Hasta hace bien poco, las enseñanzas universitarias oficiales se encontraban reguladas por el Real Decreto 1393/2007 (BOE del 30 de octubre) del Ministerio de Educación y Ciencia por el que se establece la ordenación de las enseñanzas universitarias oficiales. Este Real Decreto establece los estudios en grado, máster y doctorado; haciendo, por tanto, desaparecer la actual titulación de ingeniero de caminos, canales y puertos. Sin embargo, según la postura del Consejo General de Colegio de Ingenieros de Caminos, en su reunión extraordinaria celebrada el día 20 de marzo de 2007, se recuerda que la profesión no desaparece, pues es una “profesión regulada” que reúne los requisitos establecidos en la Directiva 2005/36 de Cualificaciones Profesionales y en los Reales Decretos 1665/1991 y 1754/1998, entendida como “actividad o conjunto de actividades profesionales para cuyo acceso, ejercicio o alguna de sus modalidades de ejercicio se exija directa e indirectamente un título”. Todo parece conducir a que el acceso a la profesión requerirá de la posesión de un título de segundo ciclo, que debería denominarse “Máster en Ingeniería de Caminos, Canales y Puertos”.
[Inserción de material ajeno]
Lemma X9_witness :
  ∃ spins0 g0,
    Sample example_coloring example_h example_J example_clamped [1%Q]
      (NegTape [true; false] [3%positive]) = Ok (spins0, g0) ∧
    ∀ v, ({[0 := -1; 1 := 1; 2 := -1]} : gmap node Z) !! v
         = if decide (v ∈ concat (example_coloring example_adj)
                      ∧ example_clamped !! v = None)
           then (fun s => s * -1) <$> spins0 !! v else spins0 !! v.
Proof.
  apply (X9_sweep_at_zero_flips_every_free_spin example_coloring example_h
           example_J example_clamped example_adj [1%Q] 0%Q
           (NegTape [true; false] [3%positive]) (NegTape [] [])).
  - reflexivity.
  - exact neg_tape_negative.
  - exact example_build_adj.
  - compute_done.
  - vm_compute. reflexivity.
Defined.

(** ** The model of cell 1 *)

Lemma draw_biases_keys {num rng} `{Num num} `{UniformSource num rng}
    (vs : list node) (g : rng) :
  keys (draw_biases vs g).1 = vs.
Proof.
  revert g. induction vs as [|v vs IH]; intros g; simpl; [done|].
  destruct (rand_uniform _ _ g) as [x g1].
  specialize (IH g1). destruct (draw_biases vs g1) as [h g2].
  unfold keys in *. simpl in *. f_equal. exact IH.
Qed.

Lemma chain_within (n_spins : Z) {num} (j01 j12 : num) :
  couplings_within (list_to_set (seqZ 0 n_spins) : gset node)
    [((0, 1), j01); ((1, 2), j12)]
  ↔ 3 ≤ n_spins.
Proof.
  unfold couplings_within. rewrite !Forall_cons. simpl.
  rewrite !elem_of_list_to_set, !elem_of_seqZ. split.
  - intros (_ & (_ & ?) & _). lia.
  - intros ?. repeat split; try lia. constructor.
Qed.

(** X10. The model of cell 1, for any [n_spins] and any outcome of the
    uniform draws: [h] has the keys [0 .. n_spins-1], each once, [J] has the
    keys [(0,1)] and [(1,2)] and no self-coupling.  With [n_spins < 3] the
    adjacency loop of cell 5 raises [KeyError]; with [n_spins >= 3] it
    returns the chain 0 - 1 - 2, every further node being isolated. *)
Theorem X10_cell_1_model_and_its_adjacency {num rng : Type}
    `{NA : Num num} `{US : UniformSource num rng}
    (n_spins : Z) (g g' : rng) (h : biases num) (J : couplings num) :
  make_model n_spins g = (h, J, g') →
  keys h = seqZ 0 n_spins ∧ NoDup (keys h) ∧
  J.*1 = [(0, 1); (1, 2)] ∧ (∀ v, J_lookup J (v, v) = None) ∧
  (n_spins < 3 → build_adj h J = KeyError) ∧
  (3 ≤ n_spins →
   ∃ adj, build_adj h J = Ok adj ∧
          ∀ u v, u ∈ neighbors adj v
                 ↔ (v, u) ∈ [(0, 1); (1, 0); (1, 2); (2, 1)]).
Proof.
  intros Hm. unfold make_model in Hm.
  pose proof (draw_biases_keys (seqZ 0 n_spins) g) as Hk.
  destruct (draw_biases (seqZ 0 n_spins) g) as [h0 g1].
  destruct (rand_uniform _ _ g1) as [j01 g2].
  destruct (rand_uniform _ _ g2) as [j12 g3].
  injection Hm as <- <- <-. simpl in Hk.
  split; [done|]. split; [rewrite Hk; apply NoDup_seqZ|].
  split; [done|]. split.
  { intros v. simpl. repeat case_decide; simplify_eq; done. }
  split.
  - intros Hn. apply build_adj_KeyError. rewrite Hk, chain_within. lia.
  - intros Hn.
    destruct (build_adj_Ok h0 [((0, 1), j01); ((1, 2), j12)])
      as (adj & Hadj & _); [by rewrite Hk, chain_within|].
    exists adj. split; [done|]. intros u v.
    rewrite (build_adj_neighbors h0 _ adj u v Hadj). simpl.
    rewrite !elem_of_cons, !elem_of_nil. split.
    + intros [[H|[H|[]]]|[H|[H|[]]]]; simplify_eq; tauto.
    + intros [H|[H|[H|[H|[]]]]]; simplify_eq; tauto.
Qed.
Quedan muchas preguntas en el aire. El actual panorama de recesión económica, la práctica paralización de la construcción en España, la proliferación de escuelas de ingeniería civil y la falta de homologación de titulaciones anteriores y posteriores a la reforma dibujan un panorama algo complejo para la titulación en este siglo XXI, al menos en España. Pero este será el tema de otro artículo.